Game Design, Programming and running a one-man games business…

Some random NVidia Nsight stats for GSB2

These DrawPrimUP calls are a pain, must find a way to reduce those…

nsight1

 

 

 

May have to do some reading to work out the significance of some of this, but draw calls is definitely too high…

nsight2


5 thoughts on Some random NVidia Nsight stats for GSB2

  1. DrawPrimUPs are evil, get rid of them _all_. It’s better to use a single dynamic VB you can control than to let them do something fishy in the drivers.

  2. Yeah its kinda embarrassing to have so many, but then I have a lot of instances where I need to draw a sprite where the texture and render states of the objects before and after are different, so it’s kind of overkill to vertex-buffer copy and index just 4 verts :(

  3. I’ve seen cases where a _single_ DrawPrimUP would mess up performance. It was years ago though, could be very different now.

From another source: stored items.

Lemma check_entry_st hd s n k s1 s2 kw pos :
  st hd s n k s1 s2 -> orel' (ran hd s n (Datatypes.S k) (opt_ok check_ok)) (check_entry kw pos s1) (check_entry kw pos s2).
Proof.
  intros S0. unfold check_entry. destruct (check_kind_of kw) as [kd |].
  - eapply orel_bind; [apply when_st; eauto with sim |]. intros _ ? ? [_ Sx]. eauto with sim.
  - destruct (existsb _ _) eqn:C; [| apply orel_fail]. bstep.
    eapply orel_bind; [eapply constraint_st; [eassumption |] |].
    { unfold is_constraint. cbn [existsb] in *. rewrite !orb_true_iff in *. tauto. }
    intros _ ? ? [_ Sx]. fin.
Qed.

#[local] Hint Resolve timing_env_spec_st check_entry_st : sim.

Lemma timing_check_spec_st hd s n k s1 s2 :
  st hd s n k s1 s2 -> orel' (ran hd s n (Datatypes.S k) timing_spec_ok) (timing_check_spec s1) (timing_check_spec s2).
Proof.
  intros S0. unfold timing_check_spec. rewrite <- Nat.add_1_r.
  eapply (loop_st hd (fun x => Forall check_ok x.1)); [exact S0 | constructor |].
  intros [cs entries] u1 u2 Su Hc. cbn [fst] in Hc. bstep.
  destruct (decide _) as [[T Ne] | _]; [read_token; apply orel_ret; by split |].
  destruct (decide _) as [T | _]; [| apply orel_fail]. read_token. do 2 bstep. apply orel_ret.
  split; [| eapply st_weaken; [eassumption | lia]]. destruct a0; cbn; [| done]. apply Forall_app. auto.
Qed.

#[local] Hint Resolve timing_check_spec_st : sim.

(** *** Cells *)

Definition cell_state_ok (c : cell_state) : Prop :=
  instance_ok (cs_instance c) /\ Forall timing_spec_ok (cs_specs c).

Lemma push_spec_ok c spec : cell_state_ok c -> timing_spec_ok spec -> cell_state_ok (push_spec c spec).
Proof. intros [H1 H2] H3. split; [done |]. cbn. apply Forall_app. auto. Qed.

Lemma more_instance_st hd s n k s1 s2 c pos :
  st hd s n k s1 s2 -> cell_state_ok c ->
  orel' (ran hd s n k cell_state_ok) (more_instance c pos s1) (more_instance c pos s2).
Proof.
  intros S0 [H1 H2]. unfold more_instance. bstep. destruct (cs_instance c) as [components |]; [| apply orel_fail].
  bstep. destruct (decide _); [apply orel_fail |]. do 2 bstep. fin.
  split; [| done]. cbn in *. apply Forall_app. auto.
Qed.

Lemma correlation_entry_st hd s n k s1 s2 c pos :
  st hd s n k s1 s2 -> cell_state_ok c ->
  orel' (ran hd s n k cell_state_ok) (correlation_entry c pos s1) (correlation_entry c pos s2).
Proof.
  intros S0 Hc. unfold correlation_entry. bstep.
  eapply (orel_bind _ (ran hd s n k anything)); [bstep; fin |]. intros _ ? ? [_ Sx].
  eapply orel_bind; [eapply count_words_st; [exact Sx | eauto with sim] |]. intros m ? ? [_ Sy].
  destruct (_ && _); [apply orel_fail |]. bstep. fin.
Qed.

#[local] Hint Resolve more_instance_st correlation_entry_st : sim.

Lemma cell_entry_st hd s n k s1 s2 c kw pos :
  st hd s n k s1 s2 -> cell_state_ok c ->
  orel' (ran hd s n k cell_state_ok) (cell_entry c kw pos s1) (cell_entry c kw pos s2).
Proof.
  intros S0 Hc. unfold cell_entry.
  destruct (String.eqb kw "DELAY"); [bstep; fin; by apply push_spec_ok |].
  destruct (String.eqb kw "TIMINGCHECK"); [bstep; fin; by apply push_spec_ok |].
  destruct (String.eqb kw "TIMINGENV"); [do 2 bstep; fin; by apply push_spec_ok |].
  do 2 (destruct (_ && _); [eauto with sim |]). apply orel_fail.
Qed.

#[local] Hint Resolve cell_entry_st : sim.

Lemma cell_st hd s n k s1 s2 pos :
  st hd s n k s1 s2 -> orel' (ran hd s n (Datatypes.S k) cell_ok) (cell pos s1) (cell pos s2).
Proof.
  intros S0. unfold cell. do 2 bstep. destruct (negb _); [apply orel_fail |].
  do 4 bstep. destruct (negb _); [apply orel_fail |]. bstep.
  eapply (orel_bind _ (ran hd s n k instance_ok)).
  { destruct a3; try (fin; constructor). destruct (String.eqb _ _); bstep; fin. }
  intros inst ? ? [Hi Si]. bstep.
  eapply ran_weaken; [eapply (loop_st hd cell_state_ok cell_ok 1); [eassumption | by split; [| constructor] |] | lia | done].
  intros c u1 u2 Su Hc. clear a3 Ok5. bstep. destruct (tok a3) eqn:T; try apply orel_fail; read_token.
  - do 2 bstep. apply orel_ret. split; [done | eapply st_weaken; [eassumption | lia]].
  - by apply orel_ret.
Qed.

#[local] Hint Resolve cell_st : sim.

Lemma expect_end_st hd s n k s1 s2 :
  st hd s n k s1 s2 -> orel' (ran hd s n k anything) (reader_expect_end s1) (reader_expect_end s2).
Proof.
  intros S0. destruct (st_rrel _ _ _ _ _ _ S0) as [Rx ? ? ? ? ? ?].
  eapply (lexer_st hd s n k 0); [exact S0 | | |]; cbn beta.
  - unfold expect_end. eapply orel_bind; [apply (sim_next (LexSim := LS)), Rx |].
    intros t l1 l2 (R' & Fl & _). destruct (tok t); try apply orel_fail.
    apply orel_ret. instantiate (1 := fun _ l1 l2 => R l1 l2 /\ (fuel_of l2 <= fuel_of (lexer s2))%nat). done.
  - intros [] l1 l2 [R' Fl]. split; [done | lia].
  - intros [] l1 l2 _ Sk. rewrite Nat.add_0_r in Sk. by split.
Qed.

    You can use a single VB/IB for all that stuff and just add a bit of data to it with that “no overwrite” flag (and “discard” when it’s full). It’s what DrawPrimUP does anyway to push the data to the GPU, but less efficiently. So there’s still VB copy (and likely VB allocation), just hidden from you.

    Also group them by states/textures as much as possible. Order for blending etc. is only relevant if the things overlap each other, which isn’t that common usually.

    And shameless plug – if you need some consulting for that (or similar) stuff, or maybe even some programming done, I could use some cash right now: http://ranmantaru.com/games/resume

  4. The big issue I have is that I actually have alpha blending on virtually everything (gives me nice fuzzy edges), and there can be thousands of things on screen moving in a lot of parallax, and sorting out what is on top of what is non trivial.
    Combine this with the fact that every object is drawn about three times (different render targets, which then get composited into the final frame), and the opportunity to do a simple sort by X, and batch them in that sense is lower than you would expect.

    For example a hell of a lot of renders are multi-textured ships with a base and a top layer, which by definition stack on top of each other. Other than a run-time atlasing of those textures I don’t have an easy way to group those draws sensibly :(

  5. Atlasing is great for grouping draw calls, and it’d make a lot of sense in your case, I think, since you have multiple ships of the same design in the battle.

    I do detecting what is on top of what just by bounding boxes for GUI, going through the stack of render groups and adding to the existing group when there’s no overlap, or starting a new group on top when there is. Works great, like draw all buttons in one call, then draw all text etc.